L’organisation pratique est à décider au niveau des établissements : malgré leurs contradictions, les textes (note de service publiée en mai et programmes) laissent la possibilité d’organiser cet enseignement soit à raison d’un heure par quinzaine, soit avec deux heures par mois. dans un cas comme dans l’autre, il ne peut s’adresser qu’à une demi-classe (cf nouvelles grilles horaires officielles)
En ce qui concerne les contenus les collègues chargés de l’ECJS peuvent se fonder sur les textes publiés. Une très grande liberté leur est laissée, puisque le programme se résume à quelques notions. "Au terme de la classe de seconde, une synthèse des différents acquis se réalisera autour de la notion de citoyenneté. Reliées à la notion de citoyenneté, les notions de civilité, intégration, Droits, droits de l’homme et du citoyen, droit de la personne, sociaux et politiques, nationalité auront dû être abordés et avoir reçu une première définition et mise en perspective". La démarche est ainsi résumée : "partir de la vie en société pour illustrer une dimension de la citoyenneté". Il est proposé de la mettre en oeuvre en choisissant un ou plusieurs des quatre thèmes proposés pour "servir d’entrée dans le programme" :
- citoyenneté et civilité-incivilité
- citoyenneté et intégration-exclusion (avec le thème de la nationalité)

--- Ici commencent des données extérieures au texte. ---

(** * GoodNews scraping client: the wire protocol of [scraping/main.py]

    A shallow embedding of the collector-side protocol driver: the
    length-header codec ([add_length_header], [consume_length_header]),
    the status check ([accept_status]) and the session loop ([main]),
    followed by the properties established about them. *)

From Stdlib Require Import ZArith List Bool Lia String Ascii.
From Stdlib Require Import Strings.Byte.
Import ListNotations.

Local Open Scope Z_scope.

(** ** Python values used by the driver *)

(** A Python [bytes] object. *)
Definition bytes := list byte.

(** The literal [b'...'] for an ASCII text. *)
Definition b (s : string) : bytes := list_byte_of_string s.

Definition byte_val (c : byte) : Z := Z.of_N (Byte.to_N c).

(** [len(x)] as a Python integer. *)
Definition len {A} (l : list A) : Z := Z.of_nat (List.length l).

(** The exception classes that can surface in [main]. *)
Inductive exn :=
| InterruptedError
| ValueError
| JSONDecodeError
| TypeError
| OverflowError
| UnboundLocalError
| ConnectionRefusedError.

(** [issubclass(e, cls)] on the classes above: [json.JSONDecodeError]
    derives from [ValueError]; the others are unrelated. *)
Definition issubclass (e cls : exn) : bool :=
  match e, cls with
  | InterruptedError, InterruptedError => true
  | ValueError, ValueError => true
  | JSONDecodeError, JSONDecodeError => true
  | JSONDecodeError, ValueError => true
  | TypeError, TypeError => true
  | OverflowError, OverflowError => true
  | UnboundLocalError, UnboundLocalError => true
  | ConnectionRefusedError, ConnectionRefusedError => true
  | _, _ => false
  end.

(** The outcome of evaluating a Python expression: a value or a raised
    exception. *)
Inductive result (A : Type) :=
| Ok (a : A)
| Raise (e : exn).
Arguments Ok {A} a.
Arguments Raise {A} e.

(** ** Builtins on [bytes] and [int] *)

Module Py.

(** [c in chars] for a byte and a bytes object. *)
Definition mem (c : byte) (chars : bytes) : bool :=
  existsb (Byte.eqb c) chars.

(** [bytes.lstrip(chars)], [bytes.rstrip(chars)], [bytes.strip(chars)]:
    drop the leading (trailing) bytes that occur in [chars]. *)
Fixpoint lstrip (chars s : bytes) : bytes :=
  match s with
  | [] => []
  | c :: s' => if mem c chars then lstrip chars s' else s
  end.

Definition rstrip (chars s : bytes) : bytes :=
  rev (lstrip chars (rev s)).

Definition strip (chars s : bytes) : bytes :=
  rstrip chars (lstrip chars s).

(** [bytes.ljust(width)]: pad with spaces on the right up to [width];
    a longer value is returned unchanged. *)
Definition ljust (width : nat) (s : bytes) : bytes :=
  s ++ repeat " "%byte (width - List.length s)%nat.

(** [bytes.startswith], [bytes.endswith]. *)
Fixpoint startswith (s prefix : bytes) : bool :=
  match prefix, s with
  | [], _ => true
  | p :: prefix', c :: s' => Byte.eqb c p && startswith s' prefix'
  | _ :: _, [] => false
  end.

Definition endswith (s suffix : bytes) : bool :=
  startswith (rev s) (rev suffix).

Definition bytes_eqb (x y : bytes) : bool :=
  if list_eq_dec Byte.byte_eq_dec x y then true else false.

(** The ASCII digit of a value below ten. *)
Definition digit_byte (d : Z) : byte :=
  match Byte.of_N (Z.to_N (48 + d)) with
  | Some c => c
  | None => "0"%byte
  end.

(** Decimal digits of a non-negative integer, most significant first.
    [fuel] bounds the number of digits. *)
Fixpoint digits_of (fuel : nat) (n : Z) (acc : bytes) : bytes :=
  let acc' := digit_byte (n mod 10) :: acc in
  match fuel with
  | O => acc'
  | S fuel' => if n / 10 =? 0 then acc' else digits_of fuel' (n / 10) acc'
  end.

(** [str(n).encode()] for an integer. *)
Definition str (n : Z) : bytes :=
  if n <? 0
  then "-"%byte :: digits_of (Z.to_nat (Z.log2 (- n))) (- n) []
  else digits_of (Z.to_nat (Z.log2 n)) n [].

(** [Py_ISSPACE]: space, and the controls 0x09 to 0x0d. *)
Definition isspace (c : byte) : bool :=
  (byte_val c =? 32) || ((9 <=? byte_val c) && (byte_val c <=? 13)).

Definition isdigit (c : byte) : bool :=
  (48 <=? byte_val c) && (byte_val c <=? 57).

Definition digit_value (c : byte) : Z := byte_val c - 48.

Fixpoint skip_space (s : bytes) : bytes :=
  match s with
  | c :: s' => if isspace c then skip_space s' else s
  | [] => []
  end.

(** The digit scan of [PyLong_FromString] in base 10: digits, with
    single underscores between them.  [prev_us] tells whether the
    byte before was an underscore; the scan stops at the first byte
    that is neither digit nor underscore and yields the value read,
    the number of digits, the last [prev_us] and the rest; a doubled
    underscore is an error. *)
Fixpoint scan_digits (prev_us : bool) (acc : Z) (ndigits : nat)
         (s : bytes) : option (Z * nat * bool * bytes) :=
  match s with
  | [] => Some (acc, ndigits, prev_us, [])
  | c :: s' =>
      if isdigit c
      then scan_digits false (10 * acc + digit_value c) (S ndigits) s'
      else if Byte.eqb c "_"%byte
           then if prev_us then None
                else scan_digits true acc ndigits s'
           else Some (acc, ndigits, prev_us, s)
  end.

(** [int(s)] for a bytes object, base 10: optional white space, an
    optional sign, digits with single underscores between them,
    optional white space; anything else raises [ValueError]. *)
Definition int (s : bytes) : result Z :=
  let s1 := skip_space s in
  let '(sign, s2) :=
    match s1 with
    | c :: t => if Byte.eqb c "+"%byte then (1, t)
                else if Byte.eqb c "-"%byte then (-1, t)
                else (1, s1)
    | [] => (1, s1)
    end in
  match s2 with
  | c :: _ =>
      if Byte.eqb c "_"%byte then Raise ValueError
      else
        match scan_digits false 0 0 s2 with
        | None => Raise ValueError
        | Some (v, ndigits, prev_us, rest) =>
            if prev_us then Raise ValueError
            else if Nat.eqb ndigits 0 then Raise ValueError
            else match skip_space rest with
                 | [] => Ok (sign * v)
                 | _ :: _ => Raise ValueError
                 end
        end
  | [] => Raise ValueError
  end.

End Py.

(** ** The frame codec *)

(** [b'<length ' + length + b'>'] for a payload of [n] bytes. *)
Definition header_text (n : Z) : bytes :=
  b "<length " ++ Py.str n ++ b ">".

Definition add_length_header (data : bytes) : bytes :=
  let length := Py.str (len data) in
  let header := Py.ljust 32 (b "<length " ++ length ++ b ">") in
  header ++ data.

(** ** JSON serialisation of a collector's results *)

(** The Python objects a collector may hand over.  Text is a sequence
    of code points below 256; dictionaries have text keys and keep
    their insertion order.  [PyBytes] and [PySet] stand for the values
    [json.dumps] has no encoding for. *)
#[warnings="-register-all"]
Inductive pyobj :=
| PyNone
| PyBool (v : bool)
| PyInt (v : Z)
| PyStr (v : string)
| PyList (items : list pyobj)
| PyDict (items : list (string * pyobj))
| PyBytes (v : bytes)
| PySet (items : list pyobj).

Module Json.

Definition hex_digit (d : Z) : byte :=
  if d <? 10 then Py.digit_byte d
  else match Byte.of_N (Z.to_N (87 + d)) with
       | Some c => c
       | None => "0"%byte
       end.

(** One code point under [ensure_ascii]: the short escapes, the
    printable ASCII range as it is, [\u00xx] for the rest. *)
Definition escape_char (c : ascii) : bytes :=
  let n := Z.of_N (N_of_ascii c) in
  if n =? 34 then [x5c; x22]
  else if n =? 92 then [x5c; x5c]
  else if n =? 10 then [x5c; "n"%byte]
  else if n =? 13 then [x5c; "r"%byte]
  else if n =? 9 then [x5c; "t"%byte]
  else if n =? 12 then [x5c; "f"%byte]
  else if n =? 8 then [x5c; "b"%byte]
  else if (32 <=? n) && (n <=? 126) then [byte_of_ascii c]
  else [x5c; "u"%byte; "0"%byte; "0"%byte; hex_digit (n / 16); hex_digit (n mod 16)].

Fixpoint escape (s : string) : bytes :=
  match s with
  | EmptyString => []
  | String c s' => escape_char c ++ escape s'
  end.

Definition encode_basestring_ascii (s : string) : bytes :=
  x22 :: escape s ++ [x22].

- citoyenneté et droit et relation de travail
- citoyenneté et transformation des liens familiaux
Malgré le caractère discutable de ces thèmes, les collègues peuvent rechercher une articulation forte de l’ECJS avec les enseignements d’Histoire-Géographie qu’ils assurent par ailleurs. A cet égard le texte du B.O. donne des arguments forts et justifie pleinement le rôle de l’Histoire et de la Géographie dans l’Education civique : "On a trop tendance à oublier l’origine et l’histoire d’un règle. Leur genèse doit être mise au jour (...) L’hisoire est donc ici très particulièrement mobilisée : étudier les conditions de naissance d’un règle en montrant qu’elle est une production historique et pas un "a priori" absolu contribue à humaniser la règle de droit (...). Une même règle peut avoir des utilisations différentes selon les contextes économiques et sociaux, selon les époques ou selon les pays. Les apports de l’histoire, des sciences économiques et sociales, du français (notamment à travers la lecture des textes d’actualité) seront mis à contribution (...). La géographie introduit la notion d’espace et la mise en évidence des intérêts, privés ou publics, individuels ou collectifs, qui peuvent se manifester à son propos (...) "(..) "Au terme de la classe de seconde l’élève doit donc s’être approprié la notion de citoyenneté, à partir d’exemples pris dans la vie en société, et avoir compris que la citoyenneté est une construction historique et démocratique "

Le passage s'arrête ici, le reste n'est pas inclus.